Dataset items
..........
Lemma target_header_recorded_witness :
  ∃ h,
    columns table_numeric_out !! target_index table_numeric_out = Some h ∧
    h ≠ "" ∧
    ∀ rec, rec ∈ rows table_numeric_out →
      ∃ row v, row ∈ itertuples frame_numeric ∧
               build_row (columns table_numeric_out) row = Ok rec ∧
               row !! target_index table_numeric_out = Some v ∧
               rec !! h = Some v.
Proof.
  apply (target_header_recorded (itertuples frame_numeric) [table_numeric_out]);
    [reflexivity | left].
Defined.

(** * Further properties of the segmentation *)

(** ** Auxiliary facts *)

Lemma append_assoc (s1 s2 s3 : string) :
  (s1 +:+ s2) +:+ s3 = s1 +:+ (s2 +:+ s3).
Proof.
  induction s1 as [|c s1 IH]; [done|].
  by rewrite !append_String, IH.
Qed.

Lemma str_contains_trans a b s :
  str_contains a b = true → str_contains b s = true →
  str_contains a s = true.
Proof.
  rewrite !str_contains_spec.
  intros (p1 & q1 & ->) (p2 & q2 & ->).
  exists (p2 +:+ p1), (q1 +:+ q2). by rewrite !append_assoc.
Qed.

Lemma any_in_accept_core s :
  any_in accept_literals s = any_in accept_core s.
Proof.
  apply eq_true_iff_eq. rewrite !any_in_spec. split.
  - intros (txt & Hin & Hc).
    unfold accept_literals in Hin. rewrite !elem_of_cons in Hin.
    destruct Hin as [->|[->|[->|[->|[->|Hin]]]]];
      [exists "반영" | exists "반영" | exists "권고" | exists "적합"
       | exists "적합" | by apply elem_of_nil in Hin].
    all: split; [unfold accept_core; rewrite !elem_of_cons; auto|].
    all: try done.
    all: eapply str_contains_trans; [|exact Hc]; reflexivity.
  - intros (txt & Hin & Hc). exists txt. split; [|done].
    unfold accept_core in Hin. rewrite !elem_of_cons in Hin.
    unfold accept_literals. rewrite !elem_of_cons.
    destruct Hin as [->|[->|[->|Hin]]];
      [auto 10..|by apply elem_of_nil in Hin].
Qed.

Lemma reject_after_accept s :
  any_in accept_literals s = false →
  any_in reject_literals s = any_in reject_core s.
Proof.
  intros Hacc. apply eq_true_iff_eq. rewrite !any_in_spec. split.
  - intros (txt & Hin & Hc).
    unfold reject_literals in Hin. rewrite !elem_of_cons in Hin.
    destruct Hin as [->|[->|[->|Hin]]].
    + assert (any_in accept_literals s = true); [|congruence].
      apply any_in_spec. exists "반영". split; [left|].
      eapply str_contains_trans; [|exact Hc]. reflexivity.
    + exists "해당없음". split; [left | done].
    + exists "해당사항 없음". split; [right; left | done].
    + by apply elem_of_nil in Hin.
  - intros (txt & Hin & Hc). exists txt. split; [|done].
    unfold reject_core in Hin. rewrite !elem_of_cons in Hin.
    unfold reject_literals. rewrite !elem_of_cons.
    destruct Hin as [->|[->|Hin]]; [auto 10..|by apply elem_of_nil in Hin].
Qed.

Lemma loop_body_classify st t row :
  table_detected st = true →
  curr_table st = Some t →
  loop_body st row =
  match classify (target_index t) row with
  | Keep => Ok (appended st t (record_of (columns t) row))
  | Skip => Ok st
  | Terminate => Ok (closed st t)
  end.
Proof.
  intros Hd Hc. rewrite (loop_body_active st t row Hd Hc).
  unfold classify, record_of.
  destruct (default (CStr "") (row !! target_index t)) as [|s|n]; [done| |done].
  destruct (any_in accept_literals s); [|by destruct (any_in reject_literals s)].
  by destruct (build_row_total (columns t) row) as [rec ->].
Qed.

Lemma trigger_free_scan row : scan_trigger 0 row = None ↔ trigger_free row.
Proof. apply scan_trigger_None. Qed.

Lemma loop_body_cases st row st' :
  loop_body st row = Ok st' →
  st' = st ∨
  (∃ index, st' = started st row index) ∨
  (∃ t rec, curr_table st = Some t ∧ st' = appended st t rec) ∨
  (∃ t, curr_table st = Some t ∧ st' = closed st t).
Proof.
  intros Hstep. destruct (table_detected st) eqn:Hd.
  - destruct (curr_table st) as [t|] eqn:Hc.
    + rewrite (loop_body_classify st t row Hd Hc) in Hstep.
      destruct (classify (target_index t) row); injection Hstep as <-; eauto 10.
    + unfold loop_body in Hstep. by rewrite Hd, Hc in Hstep.
  - rewrite (loop_body_inactive st row Hd) in Hstep.
    destruct (scan_trigger 0 row); injection Hstep as <-; eauto.
Qed.

Lemma productive_step st row st' :
  loop_body st row = Ok st' → productive st → productive st'.
Proof.
  unfold productive.
  intros [-> | [[i ->] | [(t & rec & Hc & ->) | (t & Hc & ->)]]]%loop_body_cases
    Hprod; simpl; eauto.
  left. by destruct (extracted_tables st).
Qed.

Lemma productive_run rws : ∀ st st',
  run_loop st rws = Ok st' → productive st → productive st'.
Proof.
  induction rws as [|row rest IH]; intros st st' Hrun Hprod; simpl in Hrun.
  - by injection Hrun as <-.
  - apply bind_Ok_inv in Hrun as (st1 & Hstep & Hrun).
    eauto using productive_step.
Qed.

Lemma flush_nil st : flush st = [] ↔ ¬ productive st.
Proof.
  unfold flush, productive. destruct (curr_table st) as [t|]; split.
  - intros H. by destruct (extracted_tables st).
  - intros H. destruct H. right. eauto.
  - intros -> [H | [? H]]; done.
  - intros H. destruct (extracted_tables st); [done|]. destruct H. by left.
Qed.

Lemma process_rows_nil_iff rws :
  process_rows rws = Ok [] ↔ ∀ row, row ∈ rws → trigger_free row.
Proof.
  unfold process_rows. split.
  - intros (st & Hrun & [= Hflush])%bind_Ok_inv.
    apply flush_nil in Hflush. clear -Hrun Hflush.
    induction rws as [|row rest IH]; [by intros ? ?%elem_of_nil|].
    simpl in Hrun. apply bind_Ok_inv in Hrun as (st1 & Hstep & Hrun).
    rewrite loop_body_inactive in Hstep by done.
    destruct (scan_trigger 0 row) as [index|] eqn:Hscan.
    + injection Hstep as <-. destruct Hflush.
      eapply productive_run; [exact Hrun|]. right. simpl. eauto.
    + injection Hstep as <-.
      intros r [->|Hr]%elem_of_cons; [by apply trigger_free_scan | auto].
  - intros Hfree. assert (run_loop init_state rws = Ok init_state) as ->; [|done].
    induction rws as [|row rest IH]; [done|]. simpl.
    rewrite loop_body_inactive by done.
    assert (scan_trigger 0 row = None) as ->
      by (apply trigger_free_scan, Hfree; left).
    simpl. apply IH. intros r Hr. apply Hfree. by right.
Qed.

(** X1: the output is empty exactly when no cell of any row is a trigger
    cell. *)
Theorem no_table_iff_no_trigger rws :
  process_rows rws = Ok [] ↔ ∀ row, row ∈ rws → trigger_free row.
Proof. apply process_rows_nil_iff. Qed.

Lemma no_table_iff_no_trigger_witness :
  process_rows [[CNum 0; CStr "구분"; CNone]; [CNum 1; CStr "적합"]] = Ok [].
Proof.
  apply (proj2 (no_table_iff_no_trigger
                  [[CNum 0; CStr "구분"; CNone]; [CNum 1; CStr "적합"]])).
  intros row Hrow c Hc.
  repeat (apply elem_of_cons in Hrow as [->|Hrow];
          [repeat (apply elem_of_cons in Hc as [->|Hc]; [reflexivity|]);
           by apply elem_of_nil in Hc|]).
  by apply elem_of_nil in Hrow.
Defined.

Lemma loop_body_shift pre st row :
  loop_body (shift pre st) row = (loop_body st row ≫= λ st', Ok (shift pre st')).
Proof.
  destruct (table_detected st) eqn:Hd.
  - destruct (curr_table st) as [t|] eqn:Hc.
    + rewrite (loop_body_classify (shift pre st) t row Hd Hc).
      rewrite (loop_body_classify st t row Hd Hc).
      destruct (classify (target_index t) row); simpl; [done..|].
      unfold closed, shift. simpl. by rewrite app_assoc.
    + unfold loop_body. simpl. by rewrite Hd, Hc.
  - rewrite (loop_body_inactive (shift pre st) row Hd).
    rewrite (loop_body_inactive st row Hd).
    by destruct (scan_trigger 0 row).
Qed.

Lemma run_loop_shift pre rws : ∀ st,
  run_loop (shift pre st) rws = (run_loop st rws ≫= λ st', Ok (shift pre st')).
Proof.
  induction rws as [|row rest IH]; intros st; simpl; [done|].
  rewrite loop_body_shift. destruct (loop_body st row) as [st1|e]; simpl; [|done].
  apply IH.
Qed.

Lemma flush_shift pre st : flush (shift pre st) = pre ++ flush st.
Proof.
  unfold flush, shift. simpl.
  destruct (curr_table st); [by rewrite app_assoc | done].
Qed.

(** X2: when the loop is inactive after the rows [rws1], the output for
    [rws1 ++ rws2] is the tables closed in [rws1] followed by the output for
    [rws2] alone. *)
Theorem output_of_concatenation rws1 rws2 st1 :
  run_loop init_state rws1 = Ok st1 →
  table_detected st1 = false →
  ∃ ts2,
    process_rows rws1 = Ok (extracted_tables st1) ∧
    process_rows rws2 = Ok ts2 ∧
    process_rows (rws1 ++ rws2) = Ok (extracted_tables st1 ++ ts2).
Proof.
  intros Hrun Hd. destruct (process_rows_total rws2) as [ts2 Hts2].
  exists ts2.
  pose proof (reachable_ok _ _ Hrun) as (Hcons & _ & _).
  assert (curr_table st1 = None) as Hc.
  { destruct (curr_table st1) eqn:Hc; [|done].
    destruct Hcons as [_ Hcons]. rewrite Hcons in Hd; [done | eauto]. }
  assert (run_loop st1 rws2 =
          (run_loop init_state rws2 ≫=
             λ st', Ok (shift (extracted_tables st1) st'))) as Hsh.
  { rewrite <- run_loop_shift. f_equal.
    destruct st1; simpl in *. subst. unfold shift. simpl. by rewrite app_nil_r. }
  split; [|split; [done|]].
  - unfold process_rows. rewrite Hrun. simpl. unfold flush. by rewrite Hc.
  - unfold process_rows in *. rewrite run_loop_app, Hrun. simpl.
    rewrite Hsh.
    destruct (run_loop init_state rws2) as [st2|e]; simpl in *; [|done].
    injection Hts2 as <-. by rewrite flush_shift.
Qed.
..........
** Activity **
Whenever a line above has the word "assert" in it, copy that line.

** Solution **
    + assert (any_in accept_literals s = true); [|congruence].
  - intros Hfree. assert (run_loop init_state rws = Ok init_state) as ->; [|done].
    assert (scan_trigger 0 row = None) as ->
  assert (curr_table st1 = None) as Hc.
  assert (run_loop st1 rws2 =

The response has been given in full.